Dataset excerpts START

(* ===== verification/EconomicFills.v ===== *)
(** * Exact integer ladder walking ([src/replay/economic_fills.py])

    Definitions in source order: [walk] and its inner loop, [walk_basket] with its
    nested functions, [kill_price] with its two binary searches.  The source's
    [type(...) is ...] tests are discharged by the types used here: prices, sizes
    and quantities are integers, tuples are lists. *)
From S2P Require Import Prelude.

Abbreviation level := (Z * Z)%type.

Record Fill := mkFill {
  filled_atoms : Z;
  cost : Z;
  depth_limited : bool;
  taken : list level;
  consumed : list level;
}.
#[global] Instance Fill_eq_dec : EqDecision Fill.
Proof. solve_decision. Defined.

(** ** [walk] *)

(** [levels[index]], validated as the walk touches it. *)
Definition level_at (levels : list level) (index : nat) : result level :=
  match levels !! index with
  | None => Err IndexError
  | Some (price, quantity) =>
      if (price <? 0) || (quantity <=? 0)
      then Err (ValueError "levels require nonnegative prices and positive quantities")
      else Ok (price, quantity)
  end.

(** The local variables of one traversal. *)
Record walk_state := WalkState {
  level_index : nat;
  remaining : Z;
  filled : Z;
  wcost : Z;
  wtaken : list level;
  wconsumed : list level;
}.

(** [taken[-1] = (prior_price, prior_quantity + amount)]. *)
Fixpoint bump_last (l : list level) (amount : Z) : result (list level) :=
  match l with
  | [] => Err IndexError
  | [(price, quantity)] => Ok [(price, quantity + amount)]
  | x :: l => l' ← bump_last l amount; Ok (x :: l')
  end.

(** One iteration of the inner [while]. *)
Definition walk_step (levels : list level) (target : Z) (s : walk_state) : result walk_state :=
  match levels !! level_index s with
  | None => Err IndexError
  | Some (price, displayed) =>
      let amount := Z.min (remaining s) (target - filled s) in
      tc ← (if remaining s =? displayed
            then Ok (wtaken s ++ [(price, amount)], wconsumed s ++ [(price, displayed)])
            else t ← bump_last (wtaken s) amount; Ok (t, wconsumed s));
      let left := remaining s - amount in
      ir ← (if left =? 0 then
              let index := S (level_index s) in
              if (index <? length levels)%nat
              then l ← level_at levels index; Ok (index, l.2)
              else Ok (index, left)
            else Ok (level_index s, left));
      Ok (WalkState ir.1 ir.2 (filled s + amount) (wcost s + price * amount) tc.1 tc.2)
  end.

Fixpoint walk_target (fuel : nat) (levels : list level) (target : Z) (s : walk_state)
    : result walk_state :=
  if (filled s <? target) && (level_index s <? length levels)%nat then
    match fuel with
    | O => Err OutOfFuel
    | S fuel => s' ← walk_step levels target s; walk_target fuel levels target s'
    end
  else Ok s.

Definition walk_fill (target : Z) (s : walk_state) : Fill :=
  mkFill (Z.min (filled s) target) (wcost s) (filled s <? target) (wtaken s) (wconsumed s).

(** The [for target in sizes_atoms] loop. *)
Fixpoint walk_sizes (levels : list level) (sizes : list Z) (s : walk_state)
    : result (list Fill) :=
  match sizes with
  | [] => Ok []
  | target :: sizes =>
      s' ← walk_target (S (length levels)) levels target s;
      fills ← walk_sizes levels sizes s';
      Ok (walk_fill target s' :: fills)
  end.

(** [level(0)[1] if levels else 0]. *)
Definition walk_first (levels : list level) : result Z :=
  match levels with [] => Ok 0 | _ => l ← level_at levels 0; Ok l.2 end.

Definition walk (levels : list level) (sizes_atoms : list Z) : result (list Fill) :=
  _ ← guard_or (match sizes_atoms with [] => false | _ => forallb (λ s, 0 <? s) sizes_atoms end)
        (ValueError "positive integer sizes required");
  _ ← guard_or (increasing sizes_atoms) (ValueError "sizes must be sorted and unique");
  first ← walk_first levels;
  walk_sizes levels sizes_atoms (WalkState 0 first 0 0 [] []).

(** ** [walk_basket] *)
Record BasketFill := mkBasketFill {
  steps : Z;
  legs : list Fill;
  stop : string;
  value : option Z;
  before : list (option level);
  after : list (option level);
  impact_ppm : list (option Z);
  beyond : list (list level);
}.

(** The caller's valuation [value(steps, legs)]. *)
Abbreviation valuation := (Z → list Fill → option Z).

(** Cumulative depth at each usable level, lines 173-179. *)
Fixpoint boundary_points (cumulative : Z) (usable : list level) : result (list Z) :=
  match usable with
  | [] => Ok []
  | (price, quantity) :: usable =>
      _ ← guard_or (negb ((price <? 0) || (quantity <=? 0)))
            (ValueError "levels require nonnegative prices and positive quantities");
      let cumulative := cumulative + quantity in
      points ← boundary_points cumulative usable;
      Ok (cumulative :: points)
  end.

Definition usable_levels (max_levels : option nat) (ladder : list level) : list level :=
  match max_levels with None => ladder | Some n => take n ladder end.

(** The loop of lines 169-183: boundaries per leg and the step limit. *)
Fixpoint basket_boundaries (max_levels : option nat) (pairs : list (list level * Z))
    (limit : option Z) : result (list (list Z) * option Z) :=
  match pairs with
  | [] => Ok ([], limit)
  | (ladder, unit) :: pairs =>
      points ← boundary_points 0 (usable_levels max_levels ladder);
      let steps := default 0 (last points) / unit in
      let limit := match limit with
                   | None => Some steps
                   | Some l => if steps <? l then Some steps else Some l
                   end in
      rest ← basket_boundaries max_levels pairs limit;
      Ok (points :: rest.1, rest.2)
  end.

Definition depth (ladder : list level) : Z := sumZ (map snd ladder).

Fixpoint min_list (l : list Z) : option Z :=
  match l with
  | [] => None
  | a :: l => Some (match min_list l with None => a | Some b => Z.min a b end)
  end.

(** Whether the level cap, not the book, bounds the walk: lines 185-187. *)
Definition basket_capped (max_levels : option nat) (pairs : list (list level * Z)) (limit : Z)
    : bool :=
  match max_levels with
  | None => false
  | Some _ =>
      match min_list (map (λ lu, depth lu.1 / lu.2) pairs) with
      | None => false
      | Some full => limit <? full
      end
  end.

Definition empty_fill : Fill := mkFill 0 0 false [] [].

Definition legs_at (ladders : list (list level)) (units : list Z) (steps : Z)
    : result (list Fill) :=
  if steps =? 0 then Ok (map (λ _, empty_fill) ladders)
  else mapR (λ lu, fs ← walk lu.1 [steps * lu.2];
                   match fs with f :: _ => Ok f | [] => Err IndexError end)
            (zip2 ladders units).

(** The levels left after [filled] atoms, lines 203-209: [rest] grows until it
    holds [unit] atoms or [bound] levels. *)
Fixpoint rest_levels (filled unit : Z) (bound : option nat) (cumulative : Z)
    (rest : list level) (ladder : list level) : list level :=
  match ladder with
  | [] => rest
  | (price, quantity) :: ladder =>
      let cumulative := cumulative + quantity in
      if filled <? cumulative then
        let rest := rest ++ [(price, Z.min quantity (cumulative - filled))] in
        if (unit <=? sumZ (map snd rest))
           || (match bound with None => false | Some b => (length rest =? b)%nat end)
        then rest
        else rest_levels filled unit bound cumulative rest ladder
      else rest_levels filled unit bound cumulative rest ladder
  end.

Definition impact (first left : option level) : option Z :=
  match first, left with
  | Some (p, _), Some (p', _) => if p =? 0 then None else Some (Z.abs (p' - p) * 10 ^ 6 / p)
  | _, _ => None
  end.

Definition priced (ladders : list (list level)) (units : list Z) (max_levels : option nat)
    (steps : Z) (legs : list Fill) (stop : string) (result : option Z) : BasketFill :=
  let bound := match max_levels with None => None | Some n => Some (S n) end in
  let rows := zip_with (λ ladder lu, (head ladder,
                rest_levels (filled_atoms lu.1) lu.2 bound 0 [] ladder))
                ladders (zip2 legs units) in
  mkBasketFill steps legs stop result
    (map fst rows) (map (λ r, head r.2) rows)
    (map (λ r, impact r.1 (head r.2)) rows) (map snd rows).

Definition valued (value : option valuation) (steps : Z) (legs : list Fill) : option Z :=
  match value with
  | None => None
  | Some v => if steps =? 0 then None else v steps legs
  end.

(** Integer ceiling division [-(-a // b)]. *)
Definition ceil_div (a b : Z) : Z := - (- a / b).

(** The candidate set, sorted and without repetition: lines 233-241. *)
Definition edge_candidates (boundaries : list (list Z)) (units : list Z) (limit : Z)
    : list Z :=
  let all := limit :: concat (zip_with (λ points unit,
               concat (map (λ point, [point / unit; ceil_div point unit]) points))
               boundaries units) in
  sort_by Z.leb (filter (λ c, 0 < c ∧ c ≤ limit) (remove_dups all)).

Dataset excerpts END

__Work request__: Set down, exactly as they stand above, the lines starting with the line with "p) * 10 ^ 6 / p)" and going on through the line with "Definition ceil_div (a", and no others.

__Task response__:
  | Some (p, _), Some (p', _) => if p =? 0 then None else Some (Z.abs (p' - p) * 10 ^ 6 / p)
  | _, _ => None
  end.

Definition priced (ladders : list (list level)) (units : list Z) (max_levels : option nat)
    (steps : Z) (legs : list Fill) (stop : string) (result : option Z) : BasketFill :=
  let bound := match max_levels with None => None | Some n => Some (S n) end in
  let rows := zip_with (λ ladder lu, (head ladder,
                rest_levels (filled_atoms lu.1) lu.2 bound 0 [] ladder))
                ladders (zip2 legs units) in
  mkBasketFill steps legs stop result
    (map fst rows) (map (λ r, head r.2) rows)
    (map (λ r, impact r.1 (head r.2)) rows) (map snd rows).

Definition valued (value : option valuation) (steps : Z) (legs : list Fill) : option Z :=
  match value with
  | None => None
  | Some v => if steps =? 0 then None else v steps legs
  end.

(** Integer ceiling division [-(-a // b)]. *)
Definition ceil_div (a b : Z) : Z := - (- a / b).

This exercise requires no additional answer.